Editorial: Mining and CSR, Part I

Major mining companies and most juniors have adopted progressive environmental and social policies designed to help them gain their “social licence” to operate, at home or abroad.

Yet many activists and non-governmental organizations (NGOs) believe these policies aren’t worth the paper they’re printed on, and instead want enforceable corporate social responsibility (CSR) standards and regulations, including extra-territorial laws and legal sanctions that would apply to all mining companies doing business anywhere in the world.

Canadian mining companies are prime targets of such campaigns, which typically cite allegations of forced resettlement, contamination of lands and waterways, violations of workers’ and indigenous rights, support for repressive regimes, and human rights abuses by security forces. Some question the need to mine metals at all, such as the “No Dirty Gold” and “Dirty Metals” campaigns, while others, such as “Life before Profit,” question the motives of mining companies doing business abroad.

Some investors are also wary of the industry’s performance abroad, with one prominent “socially responsible investment” (SRI) firm announcing in 2004 that it no longer held any metals or mining companies because it could not find “a single one” that met its criteria for corporate responsibility.

The World Bank and other global agencies also face constant pressure to stop financing mining projects in developing nations because of alleged environmental and social abuses.

In Canada, government committees have heard shocking allegations about the corporate misconduct of Canadian mining companies abroad, prompting one member to conclude that voluntary codes of corporate social responsibility have “failed,” and that “if volunteerism worked, we wouldn’t be in this mess.”

The focus on Canadian companies isn’t surprising, as almost 60% of the world’s mining and exploration companies are domiciled here. According to 2005 estimates, these companies account for more than 40% of global exploration budgets, and $50 billion of cumulative direct investment.

What is surprising is that the “face of Canada” represented by the mining industry abroad is still perceived by many in a negative light, as if nothing had changed since the industry’s dark days of the 1990s when a series of events shook public confidence in the sector.

The first such event was the 1995 failure of a tailings dam at Cambior’s Omai gold mine in Guyana, which released wastewater containing about 28 parts per million cyanide and large quantities of suspended silt into watercourses that flowed into the Essequibo River. Less than a year later, a concrete seal in a drainage tunnel beneath a mined-out pit failed at Placer Dome’s Marcopper mine in the Philippines, silting up rivers and causing damage downstream of the mine. And in 1998, Boliden’s Los Frailes mine in Spain was shut down by a tailings dam failure, making it the third tailings-containment structure to fail at a Canadian-owned operation overseas in as many years.

These events generated widespread negative publicity that at times was grossly exaggerated and unfair, but which over time, had the benefit of precipitating fundamental changes within the mining industry. Companies were forced to rethink and re-engineer themselves in response to increased scrutiny and suspicion of their activities. Industry associations had a wakeup call too, as NGOs used these and other negative incidents to portray an industry out of touch with changing times and more focused on profits than people.

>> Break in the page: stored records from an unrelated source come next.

(* ===== verification/PgWitnesses.v ===== *)
(** * The PostgreSQL theorems at concrete states

    Each theorem with hypotheses about the PostgreSQL adapters, applied to a
    state of the sample database, where its hypotheses hold together. *)

From S2P Require Import Prelude Std Ids Retry Events Job Lifecycle Commands Ports UseCases Contract UseCaseFacts System.
From S2P Require Import MemStore MemDispatcher MemFacts MemSystem Signal Postgres PgStore PgDispatcher PgRelay PgRows PgTx PgAppend PgInsert PgCommit PgPublish.
From S2P Require Import PgRelayFacts PgContract PgClaim PgHeartbeat PgRebuild PgSystem PgPromises PgNotify Agree PgSamples PgRuns.

Open Scope string_scope.
Open Scope list_scope.
Open Scope Z_scope.

#[local] Existing Instance pg_externals.
#[local] Existing Instance sample_postgres.

(** ** The states *)

Definition answer {A B E : Type} (x : result A E * B) : result A E := fst x.

Lemma runs_to {E A : Type} (m : ST PgBroker E A) w : m w = (answer (m w), snd (m w)).
Proof. unfold answer. by destruct (m w). Qed.

(** A run with an answer that was computed. *)
Lemma answers {E A : Type} (m : ST PgBroker E A) w r : answer (m w) = r → ∃ w', m w = (r, w').
Proof. intros <-. eexists. apply runs_to. Qed.

Definition panics {A E : Type} (r : result A E) : bool :=
  match r with Panic => true | _ => false end.

(** A stream of at most [n] events, whichever. *)
Definition no_longer (n : nat) (w : PgBroker) : bool :=
  bool_decide (map_Forall (λ _ s, (length s ≤ n)%nat) (db_log (pg_db w))).

Lemma no_longer_spec n w id s : no_longer n w = true → db_log (pg_db w) !! id = Some s → (length s ≤ n)%nat.
Proof. intros H%bool_decide_eq_true. apply H. Qed.

Lemma no_longer_stream n w id : no_longer n w = true → (length (db_stream (pg_db w) id) ≤ n)%nat.
Proof.
  intros H. unfold db_stream. destruct (db_log _ !! id) as [s|] eqn:Hs; simpl; [|lia]. by eapply no_longer_spec.
Qed.

Lemma pg_enqueue_healthy (w : PgBroker) cmd :
  pg_healthy w → RetryPolicy_typed (cmd_retry_policy cmd) → no_longer 9 w = true →
  pg_healthy (snd (EnqueueJob_execute cmd w)).
Proof.
  intros Hw Hp Hl. assert (healthy w) as H0 by exact Hw.
  edestruct (enqueue_log w cmd) as (_ & H & _); [exact H0|exact Hp| |exact (runs_to (EnqueueJob_execute cmd) w)|exact H].
  change (Z.of_nat (length (db_stream (pg_db w) (gen_job_id w).1)) + 1 ≤ I64_MAX).
  pose proof (no_longer_stream _ _ (gen_job_id w).1 Hl). unfold I64_MAX. lia.
Qed.

Lemma pg_claim_healthy (w : PgBroker) queue worker ttl :
  pg_healthy w → no_longer 9 w = true → panics (answer (LeaseNextJob_execute queue worker ttl w)) = false →
  pg_healthy (snd (LeaseNextJob_execute queue worker ttl w)).
Proof.
  intros Hw Hl Hp. assert (healthy w) as H0 by exact Hw.
  edestruct (lease_next_log w queue worker ttl) as (_ & H);
    [exact H0| |exact (runs_to (LeaseNextJob_execute queue worker ttl) w)|apply H; intros He; by rewrite He in Hp].
  intros id s Hs. pose proof (no_longer_spec _ _ _ _ Hl Hs). unfold room.
  change (Z.of_nat (length s) + 1 ≤ I64_MAX). unfold I64_MAX. lia.
Qed.

Lemma p_enqueued_healthy : pg_healthy p_enqueued.
Proof. apply pg_enqueue_healthy; [exact p0_healthy|by vm_compute..]. Qed.

(** A second job in the queue. *)
Definition p_two : PgBroker := snd (EnqueueJob_execute pg_job1 p_enqueued).

Lemma p_two_healthy : pg_healthy p_two.
Proof. apply pg_enqueue_healthy; [exact p_enqueued_healthy|by vm_compute..]. Qed.

Lemma p_leased_healthy : pg_healthy p_leased.
Proof. unfold p_leased. apply pg_claim_healthy; [exact p_enqueued_healthy|by vm_compute|by vm_compute]. Qed.

#[local] Opaque p0 p_enqueued p_two p_leased.

(** ** Other brokers around them *)

Definition secs30 : Duration := Duration_from_secs 30.

Definition pg_wk2 : WorkerId := WorkerId_mk "worker-2".

Definition other_claim (d : Db) : Db :=
  pg_db (snd (Postgres_claim pg_q1 pg_wk2 secs30 (PgWorld_mk d [] (FreshIds_mk 1000) (FixedClock_at pg_T0)))).

Definition other_seen (d : Db) : Db :=
  pg_db (pp_world (PgPresence_seen (Statement_ran pg_T0) pg_wk2 (Some pg_q1)
    (PgPresence_mk (PgWorld_mk d [] (FreshIds_mk 1000) (FixedClock_at pg_T0)) 0))).

Lemma other_claim_ok jobs outbox : fate_ok (Runs other_claim jobs outbox).
Proof.
  intros d Hd. unfold other_claim.
  eapply (claim_sound pg_q1 pg_wk2 secs30 (PgWorld_mk d [] (FreshIds_mk 1000) (FixedClock_at pg_T0)));
    [exact Hd|constructor|exact (runs_to (Postgres_claim pg_q1 pg_wk2 secs30) _)].
Qed.

Lemma other_seen_ok jobs outbox : fate_ok (Runs other_seen jobs outbox).
Proof.
  intros d Hd.
  by apply (presence_sound _ _ _ (PgPresence_mk (PgWorld_mk d [] (FreshIds_mk 1000) (FixedClock_at pg_T0)) 0)).
Qed.

(** Another broker claims while this one is in its first round trip. *)
Definition raced (w : PgBroker) : PgBroker := set_pg_script [Runs other_claim ∅ ∅] w.

(** Another broker's heartbeat of a worker comes in between. *)
Definition watched (w : PgBroker) : PgBroker := set_pg_script [Runs other_seen ∅ ∅] w.

Lemma raced_ok w : Forall fate_ok (pg_script (raced w)).
Proof. apply Forall_singleton, other_claim_ok. Qed.

Lemma watched_ok w : Forall fate_ok (pg_script (watched w)).
Proof. apply Forall_singleton, other_seen_ok. Qed.

Lemma raced_sound w : pg_healthy w → db_ok (pg_db (raced w)).
Proof. by intros []. Qed.

Lemma watched_sound w : pg_healthy w → db_ok (pg_db (watched w)).
Proof. by intros []. Qed.

Lemma later_sound t w : pg_healthy w → db_ok (pg_db (watched (pg_at t w))).
Proof. by intros []. Qed.

(** ** A batch *)

Definition pid1 : JobId := JobId_new 1.

Definition stop : JobEvent := E_Cancelled (Some "stop").

Definition drawing : list EventEnvelope * PgBroker :=
  wrap_events pid1 1 (CorrelationId_new 2) None None [stop] p_two.

Definition stop_batch : list EventEnvelope := fst drawing.

(** The broker that has wrapped it. *)
Definition p_drawn : PgBroker := snd drawing.

Lemma drawing_split : wrap_events pid1 1 (CorrelationId_new 2) None None [stop] p_two = (stop_batch, p_drawn).
Proof. unfold stop_batch, p_drawn, drawing. by destruct (wrap_events _ _ _ _ _ _ _). Qed.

Placer Dome, recently acquired by Barrick Gold, had long admitted that it learned “many difficult, challenging and expensive lessons” from the Marcopper spill. The company held a 39.9% stake in the mine, which began production in 1969 as a partnership with the Philippine government, but shouldered most of the blame and the costs associated with the cleanup and compensation.

Former Placer president John Willson described the environmental accident as “a momentous event” that dramatically changed the company’s corporate culture for the better, despite the far-reaching problems it caused at the time.

The incident occurred on March 24, 1996, after a mild earthquake affected the integrity of a concrete plug placed in the drainage tunnel of the open pit used as a tailings containment system. Pressure exerted by the stored tailings caused the plug to fail, releasing 1.6 million cubic metres of tailings into the Makulapnit and Boac River systems over the next four to five days.

More than any other incident, the Marcopper spill triggered an outpouring of negative publicity including allegations of “mass poisoning” of 4,000 people in 24 villages, and “toxicological risks” to more than 10,000 people of Marinduque.

Subsequent investigations confirmed that about 700 families from five villages were affected through the loss of river and road connections, and inundation of between six and 10 hectares of cropland used for banana and other agricultural purposes. Tailings were deposited in the upper reaches of the two rivers, resulting in loss of aquatic life, productivity and use of the rivers for domestic and agricultural purposes.

Various technical studies, including one conducted in 1996 by a United Nations team of experts, found no evidence of acute poisoning in the exposed population due to mine tailings, which contained no cyanide or mercury. The UN study also concluded that “concentrations of trace metals in the mine tailings were not sufficiently high to represent an immediate toxicological threat.”

The cleanup was slowed by bureaucratic and jurisdictional wrangling, but was eventually achieved at a cost of about US$80 million, although not to everyone’s satisfaction. Lawsuits and demands for additional payments continue to this day, including several suits seeking more compensation for alleged environmental degradation related to Marcopper’s use of underwater tailings disposal.